▶ EXERCISE:
Using the listing below, retype exactly the lines starting at the one with "Definition step1 (p" and ending at the one with "Definition cont : Type", and include both.

▶ DATA FOR THIS EXERCISE:
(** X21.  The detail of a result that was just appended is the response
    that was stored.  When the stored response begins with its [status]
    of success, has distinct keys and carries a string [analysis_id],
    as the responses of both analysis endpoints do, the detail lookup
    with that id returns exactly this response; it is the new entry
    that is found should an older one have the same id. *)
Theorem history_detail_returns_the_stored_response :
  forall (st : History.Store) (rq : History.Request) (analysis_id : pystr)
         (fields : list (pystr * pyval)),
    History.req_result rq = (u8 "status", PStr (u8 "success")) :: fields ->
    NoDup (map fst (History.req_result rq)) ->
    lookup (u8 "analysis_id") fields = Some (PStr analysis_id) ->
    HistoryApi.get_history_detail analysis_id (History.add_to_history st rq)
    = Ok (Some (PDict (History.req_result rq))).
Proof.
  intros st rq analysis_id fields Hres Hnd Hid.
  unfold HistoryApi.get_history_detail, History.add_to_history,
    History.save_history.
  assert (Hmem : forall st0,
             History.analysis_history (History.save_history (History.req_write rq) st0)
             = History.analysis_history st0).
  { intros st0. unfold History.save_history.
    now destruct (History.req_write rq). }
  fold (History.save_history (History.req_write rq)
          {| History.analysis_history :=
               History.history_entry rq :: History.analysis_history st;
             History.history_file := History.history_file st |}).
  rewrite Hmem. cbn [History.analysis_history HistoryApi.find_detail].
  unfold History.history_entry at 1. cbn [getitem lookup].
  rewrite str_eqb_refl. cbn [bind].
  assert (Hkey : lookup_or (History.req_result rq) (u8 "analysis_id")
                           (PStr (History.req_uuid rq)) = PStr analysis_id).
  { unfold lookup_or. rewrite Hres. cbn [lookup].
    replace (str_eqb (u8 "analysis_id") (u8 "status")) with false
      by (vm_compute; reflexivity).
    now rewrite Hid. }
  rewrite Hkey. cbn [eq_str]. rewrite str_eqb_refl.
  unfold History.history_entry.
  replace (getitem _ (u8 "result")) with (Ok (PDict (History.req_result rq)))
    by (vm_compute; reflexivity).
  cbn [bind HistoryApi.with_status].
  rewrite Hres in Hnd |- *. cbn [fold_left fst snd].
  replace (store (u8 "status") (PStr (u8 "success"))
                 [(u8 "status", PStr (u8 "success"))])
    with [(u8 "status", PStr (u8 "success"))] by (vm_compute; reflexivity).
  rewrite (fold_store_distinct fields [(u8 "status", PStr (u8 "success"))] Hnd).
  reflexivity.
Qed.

...

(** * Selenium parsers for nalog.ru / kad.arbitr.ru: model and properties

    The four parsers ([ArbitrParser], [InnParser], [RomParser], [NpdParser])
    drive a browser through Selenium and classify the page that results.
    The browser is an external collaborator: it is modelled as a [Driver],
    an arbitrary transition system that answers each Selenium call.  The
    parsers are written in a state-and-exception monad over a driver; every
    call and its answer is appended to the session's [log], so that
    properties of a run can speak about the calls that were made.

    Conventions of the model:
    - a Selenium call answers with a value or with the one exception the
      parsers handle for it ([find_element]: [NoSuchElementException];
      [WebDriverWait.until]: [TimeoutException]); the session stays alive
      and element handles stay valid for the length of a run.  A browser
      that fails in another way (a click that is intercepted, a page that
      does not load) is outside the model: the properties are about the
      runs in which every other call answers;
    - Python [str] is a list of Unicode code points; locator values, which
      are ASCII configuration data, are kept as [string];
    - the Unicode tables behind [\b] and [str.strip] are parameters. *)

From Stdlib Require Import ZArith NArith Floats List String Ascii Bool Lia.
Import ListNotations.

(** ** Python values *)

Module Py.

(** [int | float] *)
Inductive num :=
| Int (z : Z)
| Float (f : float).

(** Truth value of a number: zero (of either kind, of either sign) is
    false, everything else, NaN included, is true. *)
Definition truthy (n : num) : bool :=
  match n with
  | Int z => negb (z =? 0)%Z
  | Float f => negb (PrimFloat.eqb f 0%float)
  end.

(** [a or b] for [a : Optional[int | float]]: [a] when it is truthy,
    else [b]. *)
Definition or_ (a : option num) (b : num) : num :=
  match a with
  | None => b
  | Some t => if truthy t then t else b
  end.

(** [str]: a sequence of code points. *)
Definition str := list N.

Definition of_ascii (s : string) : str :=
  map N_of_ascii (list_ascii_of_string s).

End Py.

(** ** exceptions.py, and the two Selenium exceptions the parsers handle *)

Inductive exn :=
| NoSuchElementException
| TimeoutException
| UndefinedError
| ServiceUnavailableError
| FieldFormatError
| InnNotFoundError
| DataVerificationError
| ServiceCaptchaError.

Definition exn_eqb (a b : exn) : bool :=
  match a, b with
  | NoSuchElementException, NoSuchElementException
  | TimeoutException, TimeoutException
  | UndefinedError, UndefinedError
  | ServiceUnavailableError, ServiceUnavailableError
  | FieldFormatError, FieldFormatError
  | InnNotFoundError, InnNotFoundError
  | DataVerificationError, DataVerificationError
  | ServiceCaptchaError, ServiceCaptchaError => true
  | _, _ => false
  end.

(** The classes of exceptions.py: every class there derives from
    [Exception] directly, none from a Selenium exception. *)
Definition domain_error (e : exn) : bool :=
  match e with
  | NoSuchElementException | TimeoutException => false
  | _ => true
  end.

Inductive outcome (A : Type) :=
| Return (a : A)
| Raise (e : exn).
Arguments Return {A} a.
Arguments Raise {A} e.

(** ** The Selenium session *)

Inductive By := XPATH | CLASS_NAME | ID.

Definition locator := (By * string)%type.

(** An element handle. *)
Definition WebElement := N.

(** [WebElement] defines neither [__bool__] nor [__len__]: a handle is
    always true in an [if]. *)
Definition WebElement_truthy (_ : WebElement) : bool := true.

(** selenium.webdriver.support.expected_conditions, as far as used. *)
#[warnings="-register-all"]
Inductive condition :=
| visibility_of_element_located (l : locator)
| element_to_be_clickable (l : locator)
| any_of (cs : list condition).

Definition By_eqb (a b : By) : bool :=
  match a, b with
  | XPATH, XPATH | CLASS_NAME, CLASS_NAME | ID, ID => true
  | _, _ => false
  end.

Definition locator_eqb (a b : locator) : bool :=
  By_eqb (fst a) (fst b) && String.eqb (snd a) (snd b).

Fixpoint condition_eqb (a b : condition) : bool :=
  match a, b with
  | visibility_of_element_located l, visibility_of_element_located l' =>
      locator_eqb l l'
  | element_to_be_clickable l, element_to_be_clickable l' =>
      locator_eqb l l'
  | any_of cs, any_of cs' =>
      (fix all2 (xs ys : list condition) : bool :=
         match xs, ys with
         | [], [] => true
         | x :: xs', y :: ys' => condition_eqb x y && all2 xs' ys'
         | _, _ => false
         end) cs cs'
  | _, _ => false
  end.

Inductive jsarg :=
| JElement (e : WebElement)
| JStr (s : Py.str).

...

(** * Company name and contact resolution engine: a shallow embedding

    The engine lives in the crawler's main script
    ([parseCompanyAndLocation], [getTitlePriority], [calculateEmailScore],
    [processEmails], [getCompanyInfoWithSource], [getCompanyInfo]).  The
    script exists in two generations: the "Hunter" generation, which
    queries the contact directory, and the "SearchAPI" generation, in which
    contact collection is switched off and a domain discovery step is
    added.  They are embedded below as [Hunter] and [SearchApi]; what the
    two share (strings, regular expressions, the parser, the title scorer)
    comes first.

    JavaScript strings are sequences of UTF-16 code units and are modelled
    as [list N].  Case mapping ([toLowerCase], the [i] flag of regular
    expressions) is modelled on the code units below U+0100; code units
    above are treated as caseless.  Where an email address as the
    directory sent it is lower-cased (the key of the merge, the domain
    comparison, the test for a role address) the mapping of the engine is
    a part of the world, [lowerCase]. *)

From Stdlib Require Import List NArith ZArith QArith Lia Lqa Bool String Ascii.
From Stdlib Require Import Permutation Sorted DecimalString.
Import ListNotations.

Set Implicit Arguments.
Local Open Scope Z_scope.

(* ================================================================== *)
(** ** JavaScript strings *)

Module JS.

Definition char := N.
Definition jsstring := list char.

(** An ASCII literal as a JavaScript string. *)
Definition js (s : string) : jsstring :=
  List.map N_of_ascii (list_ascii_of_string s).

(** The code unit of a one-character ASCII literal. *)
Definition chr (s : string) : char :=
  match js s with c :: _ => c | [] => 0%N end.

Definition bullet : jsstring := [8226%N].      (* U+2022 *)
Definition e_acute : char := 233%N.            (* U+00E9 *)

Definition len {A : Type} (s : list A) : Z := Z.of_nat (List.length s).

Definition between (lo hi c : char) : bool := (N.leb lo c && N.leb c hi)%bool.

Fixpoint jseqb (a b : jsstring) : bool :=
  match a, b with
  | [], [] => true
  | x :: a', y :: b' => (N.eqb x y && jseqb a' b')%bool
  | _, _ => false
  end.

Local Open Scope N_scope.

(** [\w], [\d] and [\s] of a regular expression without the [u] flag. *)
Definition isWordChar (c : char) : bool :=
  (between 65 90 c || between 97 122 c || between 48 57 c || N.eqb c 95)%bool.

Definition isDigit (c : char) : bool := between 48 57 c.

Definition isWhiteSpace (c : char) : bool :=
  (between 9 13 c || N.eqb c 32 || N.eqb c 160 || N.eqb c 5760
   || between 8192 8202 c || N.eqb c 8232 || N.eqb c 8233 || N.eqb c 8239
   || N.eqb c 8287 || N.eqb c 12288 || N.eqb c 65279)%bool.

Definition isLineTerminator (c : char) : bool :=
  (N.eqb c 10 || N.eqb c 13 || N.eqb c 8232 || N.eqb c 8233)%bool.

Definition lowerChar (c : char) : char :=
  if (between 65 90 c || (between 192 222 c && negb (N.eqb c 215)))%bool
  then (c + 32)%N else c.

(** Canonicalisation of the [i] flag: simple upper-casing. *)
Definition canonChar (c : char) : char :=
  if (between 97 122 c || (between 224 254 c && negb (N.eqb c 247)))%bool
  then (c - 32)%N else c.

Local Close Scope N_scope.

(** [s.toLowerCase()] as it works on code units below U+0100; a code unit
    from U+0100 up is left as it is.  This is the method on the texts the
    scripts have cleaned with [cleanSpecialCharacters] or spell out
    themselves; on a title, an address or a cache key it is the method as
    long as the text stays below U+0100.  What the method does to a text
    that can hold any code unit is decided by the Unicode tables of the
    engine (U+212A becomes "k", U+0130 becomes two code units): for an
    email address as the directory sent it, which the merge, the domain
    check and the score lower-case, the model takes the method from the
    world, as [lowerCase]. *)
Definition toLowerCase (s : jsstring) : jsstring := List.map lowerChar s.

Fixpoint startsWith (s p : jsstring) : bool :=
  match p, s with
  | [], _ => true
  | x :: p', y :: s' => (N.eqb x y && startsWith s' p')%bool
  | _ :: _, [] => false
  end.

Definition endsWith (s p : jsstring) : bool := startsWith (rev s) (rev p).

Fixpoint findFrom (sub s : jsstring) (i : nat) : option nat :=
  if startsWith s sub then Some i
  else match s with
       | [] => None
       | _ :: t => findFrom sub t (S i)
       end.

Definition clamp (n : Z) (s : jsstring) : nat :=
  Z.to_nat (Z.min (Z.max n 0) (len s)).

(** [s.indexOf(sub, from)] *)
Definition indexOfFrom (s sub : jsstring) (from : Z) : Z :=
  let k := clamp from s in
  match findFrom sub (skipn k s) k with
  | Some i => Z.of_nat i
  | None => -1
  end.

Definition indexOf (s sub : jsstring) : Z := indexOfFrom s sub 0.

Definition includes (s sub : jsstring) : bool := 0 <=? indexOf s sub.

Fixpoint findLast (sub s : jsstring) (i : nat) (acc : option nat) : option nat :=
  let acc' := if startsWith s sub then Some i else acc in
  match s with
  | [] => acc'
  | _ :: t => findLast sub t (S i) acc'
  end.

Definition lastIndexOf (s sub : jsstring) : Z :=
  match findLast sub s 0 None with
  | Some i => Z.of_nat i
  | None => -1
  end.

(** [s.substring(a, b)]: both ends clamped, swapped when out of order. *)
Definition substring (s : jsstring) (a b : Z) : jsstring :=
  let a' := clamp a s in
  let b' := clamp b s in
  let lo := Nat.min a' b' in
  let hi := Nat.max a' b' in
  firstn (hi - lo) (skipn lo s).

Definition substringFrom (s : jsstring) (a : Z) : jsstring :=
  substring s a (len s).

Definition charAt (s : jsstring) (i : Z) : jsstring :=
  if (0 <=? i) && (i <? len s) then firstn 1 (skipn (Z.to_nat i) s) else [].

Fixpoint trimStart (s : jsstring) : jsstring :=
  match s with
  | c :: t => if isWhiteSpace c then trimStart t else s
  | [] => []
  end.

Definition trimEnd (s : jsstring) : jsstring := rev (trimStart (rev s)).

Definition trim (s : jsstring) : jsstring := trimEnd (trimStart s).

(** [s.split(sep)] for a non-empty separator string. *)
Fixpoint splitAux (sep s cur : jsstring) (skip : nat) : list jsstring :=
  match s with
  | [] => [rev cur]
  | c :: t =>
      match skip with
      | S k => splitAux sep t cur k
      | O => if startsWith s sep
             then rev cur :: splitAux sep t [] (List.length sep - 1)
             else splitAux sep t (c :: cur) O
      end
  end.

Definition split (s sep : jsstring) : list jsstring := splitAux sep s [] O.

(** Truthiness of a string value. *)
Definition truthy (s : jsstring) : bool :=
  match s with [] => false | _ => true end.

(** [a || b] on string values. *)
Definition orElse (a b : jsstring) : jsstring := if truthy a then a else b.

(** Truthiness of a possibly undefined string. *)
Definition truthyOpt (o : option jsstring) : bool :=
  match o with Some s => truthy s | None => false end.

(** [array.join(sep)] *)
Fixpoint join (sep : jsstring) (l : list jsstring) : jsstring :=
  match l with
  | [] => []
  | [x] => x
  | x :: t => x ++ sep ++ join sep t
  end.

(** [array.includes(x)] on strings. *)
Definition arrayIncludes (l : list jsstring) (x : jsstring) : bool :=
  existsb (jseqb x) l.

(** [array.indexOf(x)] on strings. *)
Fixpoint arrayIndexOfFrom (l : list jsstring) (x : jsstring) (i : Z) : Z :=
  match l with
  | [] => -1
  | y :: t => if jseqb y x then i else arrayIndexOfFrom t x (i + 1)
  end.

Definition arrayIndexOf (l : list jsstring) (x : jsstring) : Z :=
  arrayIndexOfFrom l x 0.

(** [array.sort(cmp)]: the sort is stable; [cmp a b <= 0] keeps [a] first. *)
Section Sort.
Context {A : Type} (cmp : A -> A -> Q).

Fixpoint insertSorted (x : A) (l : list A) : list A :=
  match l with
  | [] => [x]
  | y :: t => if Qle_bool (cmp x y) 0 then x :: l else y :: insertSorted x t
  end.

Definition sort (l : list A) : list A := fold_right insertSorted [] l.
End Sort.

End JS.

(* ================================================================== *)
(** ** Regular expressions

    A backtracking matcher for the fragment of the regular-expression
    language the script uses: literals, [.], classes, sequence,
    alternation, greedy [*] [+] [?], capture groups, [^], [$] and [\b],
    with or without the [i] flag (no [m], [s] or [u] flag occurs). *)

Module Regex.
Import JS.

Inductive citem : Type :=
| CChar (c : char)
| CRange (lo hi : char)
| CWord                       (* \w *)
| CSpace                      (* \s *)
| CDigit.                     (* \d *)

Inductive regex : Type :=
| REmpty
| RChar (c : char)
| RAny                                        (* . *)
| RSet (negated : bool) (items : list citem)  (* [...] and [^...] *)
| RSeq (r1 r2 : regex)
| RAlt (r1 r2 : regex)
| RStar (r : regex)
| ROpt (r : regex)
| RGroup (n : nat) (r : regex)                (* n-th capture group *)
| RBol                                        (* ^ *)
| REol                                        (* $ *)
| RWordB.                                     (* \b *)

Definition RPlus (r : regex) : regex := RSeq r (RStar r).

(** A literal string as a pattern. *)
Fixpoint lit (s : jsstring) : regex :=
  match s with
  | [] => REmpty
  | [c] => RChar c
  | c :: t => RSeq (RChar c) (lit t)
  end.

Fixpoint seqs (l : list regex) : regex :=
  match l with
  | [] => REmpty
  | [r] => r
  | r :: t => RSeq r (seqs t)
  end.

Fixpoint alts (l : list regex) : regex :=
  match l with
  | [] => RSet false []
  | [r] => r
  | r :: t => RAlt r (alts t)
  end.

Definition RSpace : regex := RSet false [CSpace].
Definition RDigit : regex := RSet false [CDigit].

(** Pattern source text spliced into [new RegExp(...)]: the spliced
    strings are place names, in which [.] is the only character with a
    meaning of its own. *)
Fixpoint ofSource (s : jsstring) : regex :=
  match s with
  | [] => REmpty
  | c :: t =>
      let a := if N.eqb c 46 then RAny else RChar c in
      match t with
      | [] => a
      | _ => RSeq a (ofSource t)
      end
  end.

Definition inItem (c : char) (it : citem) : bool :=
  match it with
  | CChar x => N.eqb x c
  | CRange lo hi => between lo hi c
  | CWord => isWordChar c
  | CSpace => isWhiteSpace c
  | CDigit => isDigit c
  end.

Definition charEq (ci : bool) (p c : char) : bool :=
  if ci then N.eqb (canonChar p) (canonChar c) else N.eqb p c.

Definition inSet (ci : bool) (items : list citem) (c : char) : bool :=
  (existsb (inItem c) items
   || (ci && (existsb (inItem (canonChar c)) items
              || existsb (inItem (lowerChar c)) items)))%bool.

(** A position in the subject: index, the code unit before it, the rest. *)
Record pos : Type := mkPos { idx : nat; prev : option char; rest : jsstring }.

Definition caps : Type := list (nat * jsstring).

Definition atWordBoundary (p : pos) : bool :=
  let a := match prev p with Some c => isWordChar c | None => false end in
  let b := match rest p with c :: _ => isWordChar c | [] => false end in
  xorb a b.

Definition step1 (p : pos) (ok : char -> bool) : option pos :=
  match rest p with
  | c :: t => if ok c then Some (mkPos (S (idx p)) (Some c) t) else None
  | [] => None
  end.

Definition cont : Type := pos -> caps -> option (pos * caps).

▶ OUTPUT OF THE TASK:
Definition step1 (p : pos) (ok : char -> bool) : option pos :=
  match rest p with
  | c :: t => if ok c then Some (mkPos (S (idx p)) (Some c) t) else None
  | [] => None
  end.

Definition cont : Type := pos -> caps -> option (pos * caps).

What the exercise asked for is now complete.